# EXERCISE REQUIREMENTS
Of all the lines below, output only those starting at the one with "Definition hasRole (L" and ending at the one with "(** The loop of [addMilestones]: it", both ends included, exactly as written.

# RECORDS PROVIDED
(** * AthleteChain: the on-chain sponsorship core

    A shallow embedding of the four Solidity contracts of the repository
    ([AthleteContract] in its two variants, [DisputeResolution] and
    [SponsorshipNFT]) together with the properties of the specification
    that are checked against them.

    Conventions.
    - A [uint256] is an [N]; Solidity 0.8 arithmetic is checked, so an
      overflowing [+] is a [Panic 0x11] and an out-of-range array access a
      [Panic 0x32].  The one unchecked addition (OpenZeppelin's
      [Counters.increment]) is written with its wrap-around.
    - A [mapping] is a [gmap] read through a default: a key never written
      holds the zero-initialised record.
    - A call either returns [Ok] with the new storage or fails; a failed
      call reverts, so the storage that remains is the one before the call
      (see [commit]).
    - External value transfers (native send, ERC20 [transferFrom] and
      [allowance]) are answers of the environment [Env] of the call; the
      callee does not call back into the ledger.  Value is attached only to
      the one payable entry point, [releaseMilestonePayment]. *)

From Stdlib Require Import NArith String.
From stdpp Require Import gmap list.

Local Open Scope N_scope.

(** ** EVM preliminaries *)

Definition address := N.
Definition uint256 := N.

Definition MAX_UINT256 : N := 2 ^ 256 - 1.

Inductive Failure :=
| Revert (reason : string)   (* require(cond, reason) / revert *)
| Panic (code : N).          (* 0x11 arithmetic overflow, 0x32 index out of range *)

Inductive Result (A : Type) :=
| Ok (a : A)
| Err (f : Failure).
Arguments Ok {A} a.
Arguments Err {A} f.

#[global] Instance Result_ret : MRet Result := λ A a, Ok a.
#[global] Instance Result_bind : MBind Result := λ A B f r,
  match r with Ok a => f a | Err e => Err e end.

Definition require (cond : bool) (reason : string) : Result unit :=
  if cond then Ok tt else Err (Revert reason).

Definition checked_add (a b : uint256) : Result uint256 :=
  if a + b <=? MAX_UINT256 then Ok (a + b) else Err (Panic 0x11).

(** Storage after a transaction: a failed call changes nothing. *)
Definition commit {S A} (before : S) (after : A → S) (r : Result A) : S :=
  match r with Ok a => after a | Err _ => before end.

(** The error taxonomy of the specification (section 7). *)
Inductive ErrorKind :=
| Unauthorized | InvalidState | InvalidInput | AlreadyExists | NotFound
| TransferFailed.

(** ** Roles (OpenZeppelin AccessControl, role tags are keccak256 of the name) *)

Inductive Role :=
| DEFAULT_ADMIN_ROLE | ATHLETE_ROLE | SPONSOR_ROLE | AGENT_ROLE | TEAM_ROLE
| ARBITRATOR_ROLE | MINTER_ROLE.

#[global] Instance Role_eq_dec : EqDecision Role.
Proof. solve_decision. Defined.

Definition RoleTable := Role → address → bool.

Definition noRoles : RoleTable := λ _ _, false.

Definition setRole (t : RoleTable) (r : Role) (a : address) (b : bool) : RoleTable :=
  λ r' a', if decide (r' = r) then (if a' =? a then b else t r' a') else t r' a'.

(** ** Data model of the ledger (AthleteContract) *)

Module ContractState.
Inductive t := Draft | Active | Completed | Disputed | Terminated.
Definition eqb (a b : t) : bool :=
  match a, b with
  | Draft, Draft | Active, Active | Completed, Completed
  | Disputed, Disputed | Terminated, Terminated => true
  | _, _ => false
  end.
End ContractState.

Module MilestoneStatus.
Inductive t := Pending | Completed | Disputed | Rejected.
Definition eqb (a b : t) : bool :=
  match a, b with
  | Pending, Pending | Completed, Completed
  | Disputed, Disputed | Rejected, Rejected => true
  | _, _ => false
  end.
End MilestoneStatus.

Record Milestone := {
  description : string;
  amount : uint256;
  deadline : uint256;
  status : MilestoneStatus.t;
  evidence : string;
  paid : bool
}.

Record SponsorshipContract := {
  athlete : address;
  sponsor : address;
  contractIPFSHash : string;
  totalValue : uint256;
  startDate : uint256;
  endDate : uint256;
  state : ContractState.t;
  paymentToken : address;
  milestones : list Milestone;
  arbitrators : list address;
  updateHistory : list string
}.

(** The zero-initialised storage slot. *)
Definition emptyContract : SponsorshipContract := {|
  athlete := 0; sponsor := 0; contractIPFSHash := EmptyString;
  totalValue := 0; startDate := 0; endDate := 0;
  state := ContractState.Draft; paymentToken := 0;
  milestones := []; arbitrators := []; updateHistory := []
|}.

Definition set_state (c : SponsorshipContract) (st : ContractState.t) := {|
  athlete := athlete c; sponsor := sponsor c;
  contractIPFSHash := contractIPFSHash c; totalValue := totalValue c;
  startDate := startDate c; endDate := endDate c; state := st;
  paymentToken := paymentToken c; milestones := milestones c;
  arbitrators := arbitrators c; updateHistory := updateHistory c
|}.

Definition set_milestones (c : SponsorshipContract) (ms : list Milestone) := {|
  athlete := athlete c; sponsor := sponsor c;
  contractIPFSHash := contractIPFSHash c; totalValue := totalValue c;
  startDate := startDate c; endDate := endDate c; state := state c;
  paymentToken := paymentToken c; milestones := ms;
  arbitrators := arbitrators c; updateHistory := updateHistory c
|}.

Definition set_document (c : SponsorshipContract) (doc : string)
    (history : list string) := {|
  athlete := athlete c; sponsor := sponsor c;
  contractIPFSHash := doc; totalValue := totalValue c;
  startDate := startDate c; endDate := endDate c; state := state c;
  paymentToken := paymentToken c; milestones := milestones c;
  arbitrators := arbitrators c; updateHistory := history
|}.

Definition set_status (m : Milestone) (st : MilestoneStatus.t) (ev : string) := {|
  description := description m; amount := amount m; deadline := deadline m;
  status := st; evidence := ev; paid := paid m
|}.

Definition set_paid (m : Milestone) := {|
  description := description m; amount := amount m; deadline := deadline m;
  status := status m; evidence := evidence m; paid := true
|}.

(** One [PaymentReleased(contractId, milestoneIndex, amount)] event. *)
Record PaymentReleased := {
  pr_contractId : uint256; pr_milestoneIndex : uint256; pr_amount : uint256
}.

(** Storage of one deployed AthleteContract.  [acl] is the AccessControl
    table of the role-gated variant; the basic variant does not inherit
    AccessControl and never reads it. *)
Record Ledger := {
  contracts : gmap N SponsorshipContract;
  contractCount : uint256;
  acl : RoleTable;
  released : list PaymentReleased
}.

Definition contractAt (L : Ledger) (contractId : uint256) : SponsorshipContract :=
  default emptyContract (contracts L !! contractId).

Definition store (L : Ledger) (contractId : uint256) (c : SponsorshipContract) := {|
  contracts := <[contractId := c]> (contracts L);
  contractCount := contractCount L; acl := acl L; released := released L
|}.

Definition hasRole (L : Ledger) (r : Role) (a : address) : bool := acl L r a.

(** What the chain answers during one call. *)
Record Env := {
  msg_value : uint256;        (* wei sent with the call *)
  send_ok : bool;             (* the native transfer to the athlete succeeds *)
  transferFrom_ok : bool;     (* the ERC20 transferFrom returns true *)
  allowance : uint256         (* token.allowance(sponsor, ledger) *)
}.

(** ** Code shared by the two variants of AthleteContract *)

Definition newMilestone (d : string) (a t : uint256) : Milestone := {|
  description := d; amount := a; deadline := t;
  status := MilestoneStatus.Pending; evidence := EmptyString; paid := false
|}.

(** The loop of [addMilestones]: it runs over the three arrays in step (their
    lengths were compared before), adds each amount to the running total with
    checked arithmetic and pushes one milestone. *)
Fixpoint pushMilestones (descriptions : list string) (amounts deadlines : list uint256)
    (totalMilestoneAmount : uint256) (ms : list Milestone)
    : Result (uint256 * list Milestone) :=
  match descriptions, amounts, deadlines with
  | d :: ds, a :: amts, t :: ts =>
      total ← checked_add totalMilestoneAmount a;
      pushMilestones ds amts ts total (ms ++ [newMilestone d a t])
  | _, _, _ => Ok (totalMilestoneAmount, ms)
  end.

(** The loop of [resolveDispute] over the contract's arbitrator list. *)
Definition isArbitrator (sender : address) (c : SponsorshipContract) : bool :=
  existsb (N.eqb sender) (arbitrators c).

(** The closing loop of [approveMilestone]. *)
Definition allCompleted (c : SponsorshipContract) : bool :=
  forallb paid (milestones c).

Definition emitPaymentReleased (L : Ledger) (contractId milestoneIndex amt : uint256) := {|
  contracts := contracts L; contractCount := contractCount L; acl := acl L;
  released := released L ++
    [{| pr_contractId := contractId; pr_milestoneIndex := milestoneIndex;
        pr_amount := amt |}]
|}.

Definition set_contractCount (L : Ledger) (n : uint256) := {|
  contracts := contracts L; contractCount := n; acl := acl L;
  released := released L
|}.

Definition set_acl (L : Ledger) (t : RoleTable) := {|
  contracts := contracts L; contractCount := contractCount L; acl := t;
  released := released L
|}.

(** The record returned by [getContractDetails] (same in both variants). *)
Record ContractDetails := {
  d_athlete : address;
  d_sponsor : address;
  d_contractIPFSHash : string;
  d_totalValue : uint256;
  d_startDate : uint256;
  d_endDate : uint256;
  d_state : ContractState.t;
  d_paymentToken : address
}.

Definition getContractDetails (L : Ledger) (contractId : uint256) : ContractDetails :=
  let sponsorshipContract := contractAt L contractId in
  {| d_athlete := athlete sponsorshipContract;
     d_sponsor := sponsor sponsorshipContract;
     d_contractIPFSHash := contractIPFSHash sponsorshipContract;
     d_totalValue := totalValue sponsorshipContract;
     d_startDate := startDate sponsorshipContract;
     d_endDate := endDate sponsorshipContract;
     d_state := state sponsorshipContract;
     d_paymentToken := paymentToken sponsorshipContract |}.

(** [getMilestoneCount] (role-gated variant) / [getMilestonesCount] (basic). *)
Definition getMilestoneCount (L : Ledger) (contractId : uint256) : uint256 :=
  N.of_nat (length (milestones (contractAt L contractId))).

(** [getMilestoneDetails]: the only read that can fail (index out of range). *)
Definition getMilestoneDetails (L : Ledger) (contractId milestoneIndex : uint256)
    : Result Milestone :=
  match milestones (contractAt L contractId) !! N.to_nat milestoneIndex with
  | Some m => Ok m
  | None => Err (Panic 0x32)
  end.

(** ** AthleteContract, basic variant (addresses only, no roles) *)

Module Basic.

Definition createContract (L : Ledger) (athlete sponsor : address)
    (contractIPFSHash : string) (totalValue startDate endDate : uint256)
    (paymentToken : address) (arbitrators : list address)
    : Result (Ledger * uint256) :=
  require (startDate <? endDate) "End date must be after start date";;
  require (negb (athlete =? 0) && negb (sponsor =? 0)) "Invalid addresses";;
  let contractId := contractCount L in
  next ← checked_add (contractCount L) 1;
  let newContract := contractAt L contractId in
  Ok (store (set_contractCount L next) contractId
        {| athlete := athlete; sponsor := sponsor;
           contractIPFSHash := contractIPFSHash; totalValue := totalValue;
           startDate := startDate; endDate := endDate;
           state := ContractState.Draft; paymentToken := paymentToken;
           milestones := milestones newContract; arbitrators := arbitrators;
           updateHistory := updateHistory newContract |},
      contractId).

Definition addMilestones (L : Ledger) (sender : address) (contractId : uint256)
    (descriptions : list string) (amounts deadlines : list uint256)
    : Result Ledger :=
  let c := contractAt L contractId in
  require ((sender =? athlete c) || (sender =? sponsor c))
    "Only athlete or sponsor can modify";;
  require (ContractState.eqb (state c) ContractState.Draft)
    "Contract not in draft state";;
  require ((length descriptions =? length amounts)%nat
           && (length amounts =? length deadlines)%nat)
    "Arrays length mismatch";;
  '(totalMilestoneAmount, ms) ← pushMilestones descriptions amounts deadlines 0 (milestones c);
  require (totalMilestoneAmount =? totalValue c)
    "Total milestone amounts must match contract value";;
  Ok (store L contractId (set_milestones c ms)).

Definition activateContract (L : Ledger) (sender : address) (contractId : uint256)
    : Result Ledger :=
  let c := contractAt L contractId in
  require ((sender =? athlete c) || (sender =? sponsor c))
    "Only athlete or sponsor can activate";;
  require (ContractState.eqb (state c) ContractState.Draft)
    "Contract not in draft state";;
  require (0 <? length (milestones c))%nat "No milestones defined";;
  Ok (store L contractId (set_state c ContractState.Active)).
(** The scan of [example_tree], unstopped and stopped after two reads of
    the flag. *)
Example scan_example_unstopped :
  run (ScannerWorker_init "/data" None) (Some example_tree) =
  [progress "Scanning /data...";
   finished (mkFolderInfo "/data" 0
     [mkFolderInfo "/data/a.bin" 100 [];
      mkFolderInfo "/data/locked" 0 [];
      mkFolderInfo "/data/sub" 0 [mkFolderInfo "/data/sub/b.bin" 7 []]])].
Proof. reflexivity. Qed.

(** The spec's example: one file of 100 bytes and one empty
    sub-directory. *)
Example scan_file_and_empty_dir :
  let fs := Directory (Some [("f", RegularFile (Some 100%N));
                             ("d", Directory (Some []))]) in
  snd (scan unstopped "/r" (Some fs)) =
    Some (mkFolderInfo "/r" 0
            [mkFolderInfo "/r/f" 100 []; mkFolderInfo "/r/d" 0 []]) /\
  option_map total_size (snd (scan unstopped "/r" (Some fs))) = Some 100%Z.
Proof. split; reflexivity. Qed.

(** A worker stopped before it runs delivers the root alone. *)
Example scan_example_stopped_first :
  run (stop (ScannerWorker_init "/data" None)) (Some example_tree) =
  [progress "Scanning /data..."; finished (mkFolderInfo "/data" 0 [])].
Proof. reflexivity. Qed.

Example scan_example_stopped :
  run (ScannerWorker_init "/data" (Some 2%nat)) (Some example_tree) =
  [progress "Scanning /data...";
   finished (mkFolderInfo "/data" 0
     [mkFolderInfo "/data/a.bin" 100 [];
      mkFolderInfo "/data/locked" 0 [];
      mkFolderInfo "/data/sub" 0 []])].
Proof. reflexivity. Qed.





(** C4: every error an entry raises is to be absorbed at that entry, and
    a sub-directory whose listing fails is still to appear as a childless
    node of size 0.  The code falls short of this at an entry whose
    [is_file()] raises: that call is outside the inner [try], so the
    outer handler returns the childless node for the whole directory.
    Here the listing holds a readable file, a sub-directory that cannot
    be listed and such an entry: the unlistable sub-directory does not
    appear as a childless node, and the readable file is lost as well.
    Without the third entry both are children. *)
Lemma unqueryable_entry_loses_siblings :
  is_file NoAccess = None /\
  snd (scan unstopped "/data"
         (Some (Directory (Some [("a.bin", RegularFile (Some 100%N));
                                 ("locked", Directory None);
                                 ("odd", NoAccess)])))) =
    Some (mkFolderInfo "/data" 0 []) /\
  snd (scan unstopped "/data"
         (Some (Directory (Some [("a.bin", RegularFile (Some 100%N));
                                 ("locked", Directory None)])))) =
    Some (mkFolderInfo "/data" 0
            [mkFolderInfo "/data/a.bin" 100 [];
             mkFolderInfo "/data/locked" 0 []]).
Proof. repeat split. Qed.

# RESPONSE TO THIS EXERCISE
Definition hasRole (L : Ledger) (r : Role) (a : address) : bool := acl L r a.

(** What the chain answers during one call. *)
Record Env := {
  msg_value : uint256;        (* wei sent with the call *)
  send_ok : bool;             (* the native transfer to the athlete succeeds *)
  transferFrom_ok : bool;     (* the ERC20 transferFrom returns true *)
  allowance : uint256         (* token.allowance(sponsor, ledger) *)
}.

(** ** Code shared by the two variants of AthleteContract *)

Definition newMilestone (d : string) (a t : uint256) : Milestone := {|
  description := d; amount := a; deadline := t;
  status := MilestoneStatus.Pending; evidence := EmptyString; paid := false
|}.

(** The loop of [addMilestones]: it runs over the three arrays in step (their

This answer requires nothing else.